She narrows her eyes at me, staring at me with a smoldering anger. “What are you saying?”

I take a deep breath, forcing myself not to break eye contact. “I don’t like him hanging around here. You know he tried to kill his last girlfriend.”

“Well,” she leans back, looking away from me, her jaw flexing as she presses her teeth together, “I like him hanging around here.” She lets loose a rampage about exactly what she thinks of the “pigs.” She completely ignores my comment about the former girlfriend.

“I just want you to be careful.”

“Nobody asked you.” I think she is defensive because she knows I am right.

“How deep are you in it, Mom?”

“I don’t know what you’re talking about.” But her eyes flash to the pillow at the end of the couch, and I know that she has something hidden.

“I hear things, and I see people talking. I see you. You look like hell, and I know you’re doing stuff.” She doesn’t deny it, but her eyes begin to get more narrow. “Is it meth? Mom, are you doing crystal?” She is sizing me up, trying to find out what sort of threat I hold for her. I try to tone my voice low, non-threatening, the way Jake did that first day he talked to me about all of this. “Cal’s been in all sorts of trouble.” I mention his last girlfriend again, and this time she reacts.

“That’s not true. She was a crazy crank-whore.” Which is exactly what she looks like at the moment, with her jaws cranking together, chewing something that isn’t there.

“Mom, I’m worried about you. This guy is trouble. I don’t like him.”

“Well, you don’t pay the bills, do you? I like him. He’s likes me. He loves me.” Which I know is not true. People who love you don’t give you drugs that make you crazy and destroyed.

“Mom, it’s not just him.” My voice is quiet. I’m scared that she’ll get mad and not listen. “I mean, Jake says that there’s a place you can go in town that can help you clean up. They can help you.”

“What the hell are you talking about?” Her voice is beginning to rise, and a splotch of red appears on her chin as her jaws churn and churn.

“I think you need help. I think you may be addicted to whatever you’re using now.”
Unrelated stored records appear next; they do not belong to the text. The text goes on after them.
Definition workflow_rates (families : list family) : list workflow_line :=
  let key s := pair_key (label "application" s) (label "workflow_name" s) in
  let new s := WorkflowRate (label "application" s) (label "workflow_name" s) zero zero zero zero in
  let collect f n rows := collect key new f (samplesOf families (P_ +:+ n)) rows in
  let rows := collect (λ s r, WorkflowRate (wr_application r) (wr_workflow r)
      (nadd (wr_started r) (finite_value s)) (wr_success r) (wr_failed r) (wr_cancelled r))
      "workflow_started_rate" [] in
  let rows := collect (λ s r, WorkflowRate (wr_application r) (wr_workflow r) (wr_started r)
      (nadd (wr_success r) (finite_value s)) (wr_failed r) (wr_cancelled r))
      "workflow_success_rate" rows in
  let rows := collect (λ s r, WorkflowRate (wr_application r) (wr_workflow r) (wr_started r)
      (wr_success r) (nadd (wr_failed r) (finite_value s)) (wr_cancelled r))
      "workflow_failed_rate" rows in
  let rows := collect (λ s r, WorkflowRate (wr_application r) (wr_workflow r) (wr_started r)
      (wr_success r) (wr_failed r) (nadd (wr_cancelled r) (finite_value s)))
      "workflow_cancelled_rate" rows in
  by_value wr_success (map snd rows).

Definition renderWorkflowRateCard (families : list family) : string :=
  let rows := workflow_rates families in
  if (length rows =? 0)%nat then ""
  else
    let max := max_of (map wr_success rows) in
    tpl [T "
      <div class=`card`>
        <div class=`card-header`><div><span class=`card-title`>Workflow Rates</span>
        <span class=`card-note`>per second by workflow</span></div></div>
        <div class=`table-container`>
          <table class=`data-table workflow-rates-table`>
            <thead><tr><th>Workflow</th><th>Application</th><th>Started/s</th><th>Success/s</th><th>Failed/s</th><th>Cancelled/s</th><th style=`width:25%;`>Success Share</th></tr></thead>
            <tbody>
              ";
      H (map_join (λ r, tpl [T "
                <tr>
                  <td><code>";
      H (escapeHtml (wr_workflow r));
      T "</code></td>
                  <td>";
      H (escapeHtml (wr_application r));
      T "</td>
                  <td>";
      H (formatMetricValue (wr_started r));
      T "</td>
                  <td>";
      H (formatMetricValue (wr_success r));
      T "</td>
                  <td>";
      H (formatMetricValue (wr_failed r));
      T "</td>
                  <td>";
      H (formatMetricValue (wr_cancelled r));
      T "</td>
                  <td>";
      H (metricBar (wr_success r) max "var(--success)");
      T "</td>
                </tr>"]) rows);
      T "
            </tbody>
          </table>
        </div>
      </div>
    "].

Record queue_line := QueueDepth {
  qd_queue : string; qd_workflow : string; qd_enqueued : number; qd_pending : number }.

Definition depth (r : queue_line) : number := nadd (qd_enqueued r) (qd_pending r).

Definition queue_depths (families : list family) : list queue_line :=
  let key s := pair_key (label "queue_name" s) (label "workflow_name" s) in
  let new s := QueueDepth (label "queue_name" s) (label "workflow_name" s) zero zero in
  let collect f n rows := collect key new f (samplesOf families (P_ +:+ n)) rows in
  let rows := collect (λ s r, QueueDepth (qd_queue r) (qd_workflow r)
      (nadd (qd_enqueued r) (finite_value s)) (qd_pending r)) "workflow_enqueued_count" [] in
  let rows := collect (λ s r, QueueDepth (qd_queue r) (qd_workflow r)
      (qd_enqueued r) (nadd (qd_pending r) (finite_value s))) "workflow_pending_count" rows in
  by_value depth (map snd rows).

Definition renderQueueDepthCard (families : list family) : string :=
  let rows := queue_depths families in
  if (length rows =? 0)%nat then ""
  else
    let max := max_of (map depth rows) in
    tpl [T "
      <div class=`card`>
        <div class=`card-header`><div><span class=`card-title`>Queue Depth</span>
        <span class=`card-note`>enqueued and pending by queue</span></div></div>
        <div class=`table-container`>
          <table class=`data-table queue-depth-table`>
            <thead><tr><th>Queue</th><th>Workflow</th><th>Enqueued</th><th>Pending</th><th style=`width:25%;`>Backlog Share</th></tr></thead>
            <tbody>
              ";
      H (map_join (λ r, tpl [T "
                <tr>
                  <td><code>";
      H (escapeHtml (or_else (qd_queue r) "n/a"));
      T "</code></td>
                  <td>";
      H (escapeHtml (qd_workflow r));
      T "</td>
                  <td>";
      H (formatMetricValue (qd_enqueued r));
      T "</td>
                  <td>";
      H (formatMetricValue (qd_pending r));
      T "</td>
                  <td>";
      H (metricBar (nadd (qd_enqueued r) (qd_pending r)) max "var(--info)");
      T "</td>
                </tr>"]) rows);
      T "
            </tbody>
          </table>
        </div>
      </div>
    "].

Record latency_line := LatencyRow {
  la_workflow : string; la_wait : option number; la_latency : option number }.

(** [if (isFinite(s.value)) row[field] = s.value]. *)
Definition last_finite (s : sample) (old : option number) : option number :=
  if is_finite (value s) then Some (value s) else old.

Definition latencies (families : list family) : list latency_line :=
  let key s := label "workflow_name" s in
  let new s := LatencyRow (label "workflow_name" s) None None in
  let collect f n rows := collect key new f (samplesOf families (P_ +:+ n)) rows in
  let rows := collect (λ s r, LatencyRow (la_workflow r) (last_finite s (la_wait r)) (la_latency r))
      "workflow_max_queue_wait_seconds" [] in
  let rows := collect (λ s r, LatencyRow (la_workflow r) (la_wait r) (last_finite s (la_latency r)))
      "workflow_max_total_latency_seconds" rows in
  by_value (λ r, default zero (la_latency r)) (map snd rows).

Definition step_durations (families : list family) : list (string * number) :=
  by_value snd
    (foldl (λ rows s, if is_finite (value s)
                      then upsert (label "step_name" s) zero (λ _, value s) rows else rows)
           [] (samplesOf families (P_ +:+ "step_max_duration_seconds"))).

Definition option_text (v : option number) : string :=
  match v with None => "n/a" | Some x => formatMetricValue x end.

Definition renderLatencyCard (families : list family) : string :=
  let rows := latencies families in
  let stepRows := step_durations families in
  if (length rows =? 0)%nat && (length stepRows =? 0)%nat then ""
  else
    tpl [T "
      <div class=`card`>
        <div class=`card-header`><div><span class=`card-title`>Latency Maxima</span>
        <span class=`card-note`>windowed maxima in seconds</span></div></div>
        <div class=`table-container`>
          <table class=`data-table latency-table`>
            <thead><tr><th>Workflow / Step</th><th>Max Queue Wait (s)</th><th>Max Total Latency (s)</th><th>Max Step Duration (s)</th></tr></thead>
            <tbody>
              ";
      H (map_join (λ r, tpl [T "
                <tr>
                  <td><code>";
      H (escapeHtml (la_workflow r));
      T "</code></td>
                  <td>";
      H (option_text (la_wait r));
      T "</td>
                  <td>";
      H (option_text (la_latency r));
      T "</td>
                  <td>-</td>
                </tr>"]) rows);
      T "
              ";
      H (map_join (λ kv, tpl [T "
                <tr>
                  <td><code>";
      H (escapeHtml (fst kv));
      T "</code> <span class=`text-secondary` style=`font-size:11px;`>(step)</span></td>
                  <td>-</td>
                  <td>-</td>
                  <td>";
      H (formatMetricValue (snd kv));
      T "</td>
                </tr>"]) stepRows);
      T "
            </tbody>
          </table>
        </div>
      </div>
    "].

Record executor_line := ExecutorRow {
  ex_application : string; ex_version : string; ex_status : string; ex_count : number }.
“You been talking to Jake about me?” She spits his name out at me. “You been sitting down there with your fancy boyfriend talking about what a fuck-up your mother is? Is that what you been doing?” The veins pop on her neck, and she glares at me with so much darkness in her eyes that I begin to get scared.

“No. Mom. I’m not talking about you to anybody. I’m just worried about you.”
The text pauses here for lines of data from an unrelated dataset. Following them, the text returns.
Definition create_key_html (apps : list jval) : string :=
  tpl [T "
      <div class=`modal-overlay` data-action=`closeModalOverlay` role=`dialog` aria-modal=`true` aria-labelledby=`modal-key-title`>
        <div class=`modal-dialog`>
          <div class=`modal-header`>
            <span id=`modal-key-title`>Mint Scoped API Key</span>
            <button class=`btn btn-xs btn-secondary` data-action=`closeModal` aria-label=`Close dialog`>
              <svg width=`14` height=`14` viewBox=`0 0 24 24` fill=`none` stroke=`currentColor` stroke-width=`2` aria-hidden=`true`><line x1=`18` y1=`6` x2=`6` y2=`18`/><line x1=`6` y1=`6` x2=`18` y2=`18`/></svg>
            </button>
          </div>
          <div class=`modal-body`>
            <div class=`form-field`>
              <label class=`form-label` for=`new-key-name`>Key Name</label>
              <input type=`text` id=`new-key-name` class=`input-text` placeholder=`e.g. ci-deploy-key`>
            </div>
            <div class=`form-field`>
              <label class=`form-label` for=`new-key-app`>Application Scope</label>
              <select id=`new-key-app` class=`select-sm`>
                <option value=``>All Applications</option>
                ";
      H (map_join (λ a, tpl [T "<option value=`";
      H (esc (field a "name"));
      T "`>";
      H (esc (field a "name"));
      T "</option>"]) apps);
      T "
              </select>
            </div>
          </div>
          <div class=`modal-footer`>
            <button class=`btn btn-sm btn-secondary` data-action=`closeModal`>Cancel</button>
            <button class=`btn btn-sm btn-primary` data-action=`submitCreateKey`>Mint Key</button>
          </div>
        </div>
      </div>
    "].

Definition submitCreateKey (org : string) (d : dom) : submitted :=
  match el_value d "new-key-name" with
  | None => Throws
  | Some v =>
      let name := trim v in
      if String.eqb name "" then Notice "Key name is required"
      else match el_value d "new-key-app" with
           | None => Throws
           | Some appScope =>
               Sends (CreateAPIKey org name ["*"] (if String.eqb appScope "" then [] else [appScope])) ""
           end
  end.

(** The dialog that shows the new key instead of a message. *)
Definition key_created_html (name : string) (token : jval) : string :=
  tpl [T "
      <div class=`modal-overlay` role=`dialog` aria-modal=`true` aria-labelledby=`modal-key-created-title`>
        <div class=`modal-dialog`>
          <div class=`modal-header`>
            <span id=`modal-key-created-title`>API Key Created: ";
      H (escapeHtml name);
      T "</span>
          </div>
          <div class=`modal-body`>
            <p style=`font-size:13px; color:var(--warning); font-weight:500;`>
              Please copy this key now. It will not be shown again.
            </p>
            <div class=`json-viewer` style=`padding:12px; margin-top:8px;`>
              <code style=`word-break:break-all; font-weight:700;`>";
      H (esc token);
      T "</code>
            </div>
          </div>
          <div class=`modal-footer`>
            <button class=`btn btn-sm btn-primary` data-copy-and-close='";
      H (esc token);
      T "'>Copy & Done</button>
          </div>
        </div>
      </div>
    "].

Definition create_alert_html (apps : list jval) (appName : string) : string :=
  let appOptions := map_join (λ a, tpl [T "<option value=`";
      H (esc (field a "name"));
      T "` ";
      H (if is_str (field a "name") appName then "selected" else "");
      T ">";
      H (esc (field a "name"));
      T "</option>"]) apps in
  tpl [T "
      <div class=`modal-overlay` data-action=`closeModalOverlay` role=`dialog` aria-modal=`true` aria-labelledby=`modal-alert-title`>
        <div class=`modal-dialog`>
          <div class=`modal-header`>
            <span id=`modal-alert-title`>Create Alert Rule</span>
            <button class=`btn btn-xs btn-secondary` data-action=`closeModal` aria-label=`Close dialog`>
              <svg width=`14` height=`14` viewBox=`0 0 24 24` fill=`none` stroke=`currentColor` stroke-width=`2` aria-hidden=`true`><line x1=`18` y1=`6` x2=`6` y2=`18`/><line x1=`6` y1=`6` x2=`18` y2=`18`/></svg>
            </button>
          </div>
          <div class=`modal-body`>
            <div class=`form-field`>
              <label class=`form-label` for=`new-rule-app`>Application</label>
              <select id=`new-rule-app` class=`select-sm`>
                ";
      H (appOptions);
      T "
              </select>
            </div>
            <div class=`form-field`>
              <label class=`form-label` for=`new-rule-type`>Rule Type</label>
              <select id=`new-rule-type` class=`select-sm`>
                <option value=`WorkflowFailure`>WorkflowFailure</option>
                <option value=`SlowQueue`>SlowQueue</option>
                <option value=`UnresponsiveApplication`>UnresponsiveApplication</option>
              </select>
            </div>
            <div class=`form-field`>
              <label class=`form-label` for=`new-rule-interval`>Min Interval (seconds)</label>
              <input type=`number` id=`new-rule-interval` class=`input-text` value=`300` min=`0`>
            </div>
            <div class=`form-field`>
              <label class=`form-label` for=`new-rule-meta`>Rule Metadata (JSON)</label>
              <textarea id=`new-rule-meta` class=`input-text` rows=`4` style=`font-family:var(--font-mono); font-size:12px;`>{`threshold`: 10}</textarea>
            </div>
          </div>
          <div class=`modal-footer`>
            <button class=`btn btn-sm btn-secondary` data-action=`closeModal`>Cancel</button>
            <button class=`btn btn-sm btn-primary` data-action=`submitCreateAlert`>Create Rule</button>
          </div>
        </div>
      </div>
    "].

(** [appSelect ? appSelect.value : (this.appName || (this.apps[0] ? .. : ""))]. *)
Definition alert_app (appName : string) (apps : list jval) (d : dom) : string :=
  match el_value d "new-rule-app" with
  | Some v => v
  | None => or_else appName (match apps with a :: _ => js_string (field a "name") | [] => "" end)
  end.

Definition submitCreateAlert (org appName : string) (apps : list jval) (d : dom) : submitted :=
  match el_value d "new-rule-type", el_value d "new-rule-interval", el_value d "new-rule-meta" with
  | Some ruleType, Some interval, Some meta =>
      match json_parse meta with
      | None => Notice "Invalid JSON in rule metadata"
      | Some ruleMetadata =>
          Sends (CreateAlertingRule org (alert_app appName apps d)
                   (JObj [("ruleType", JStr ruleType);
                          ("minIntervalSecs", JNum (default 0 (parse_int interval)));
                          ("ruleMetadata", ruleMetadata)]))
            "Alert rule created successfully"
      end
  | _, _, _ => Throws
  end.

Definition send_message_html (workflowId targetApp : string) : string :=
  tpl [T "
      <div class=`modal-overlay` data-action=`closeModalOverlay` role=`dialog` aria-modal=`true` aria-labelledby=`send-message-title`>
        <div class=`modal-dialog`>
          <div class=`modal-header`>
            <span id=`send-message-title`>Send Message</span>
            <button class=`btn btn-xs btn-secondary` data-action=`closeModal` aria-label=`Close dialog`>
              <svg width=`14` height=`14` viewBox=`0 0 24 24` fill=`none` stroke=`currentColor` stroke-width=`2` aria-hidden=`true`><line x1=`18` y1=`6` x2=`6` y2=`18`/><line x1=`6` y1=`6` x2=`18` y2=`18`/></svg>
            </button>
          </div>
          <div class=`modal-body`>
            <p style=`font-size:12px; color:var(--muted); margin:0;`>
              Writes a message for <code>";
      H (escapeHtml workflowId);
      T "</code> in ";
      H (escapeHtml (or_else targetApp "this application"));
      T ". Relay stores the payload with the DBOS portable JSON serializer.
            </p>
            <div class=`form-field`>
              <label class=`form-label` for=`send-message-topic`>Topic (optional)</label>
              <input type=`text` id=`send-message-topic` class=`input-text` placeholder=`orders`>
            </div>
            <div class=`form-field`>
              <label class=`form-label` for=`send-message-payload`>Payload (JSON)</label>
              <textarea id=`send-message-payload` class=`input-text` rows=`8` placeholder='{`status`:`ready`}' style=`font-family:var(--font-mono); font-size:12px; height:auto; padding:9px;`></textarea>
            </div>
          </div>
          <div class=`modal-footer`>
            <button class=`btn btn-sm btn-secondary` data-action=`closeModal`>Cancel</button>
            <button class=`btn btn-sm btn-primary` data-action=`submitSendMessage`>Send</button>
          </div>
        </div>
      </div>
    "].

(** The field for the payload is the one tested: nothing happens without it. *)
Definition submitSendMessage (org targetApp workflowId : string) (d : dom) : option submitted :=
  match el_value d "send-message-payload" with
  | None => None
  | Some v =>
      let raw := trim v in
      Some
        (if String.eqb raw "" then Notice "Payload is required"
         else match json_parse raw with
              | None => Notice "Payload must be valid JSON"
              | Some payload =>
                  let topic := match el_value d "send-message-topic" with Some t => trim t | None => "" end in
                  Sends (SendWorkflowMessage org targetApp workflowId payload topic)
                    ("Message sent to workflow " +:+ workflowId)
              end)
  end.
“I am fine.” Her voice becomes light and airy, like a breeze coming through the window, and I know that what she says is what she wants to believe. “I’m having fun. I mean, don’t you think I deserve to have any fun? I never got to do any of that when I was your age. I was pregnant when I was as old as you.” 

“I just think you’re gonna get hurt.”

“You just don’t want me to have any fun. You want me to sit around here like an old woman and take care of you. You are so fucking needy. You’ve always been sucking the life out of me. Suck, suck, suck. Want me to walk around on eggshells and bend over backward for whatever you want me to do. Well, now I’ve got somebody that takes care of me, do you understand?” I don’t. I don’t understand anything, but her anger is coming back.

“I just want you to be well.” I use my smallest voice, but I’m angling toward the cushion at the end of the couch, where her stash is hidden.

“Just leave me alone. Stop nagging at me all the time.” Her hand has edged under the cushion, and she draws her fist out. I reach out and lift the cushion. A small mirror lays there, filmed with white powder, a single-edge razor blade on the side. I grab her wrist and force the vial of white powder out of her bony hand. The vial is over an inch long, clear glass with a black screw-on top.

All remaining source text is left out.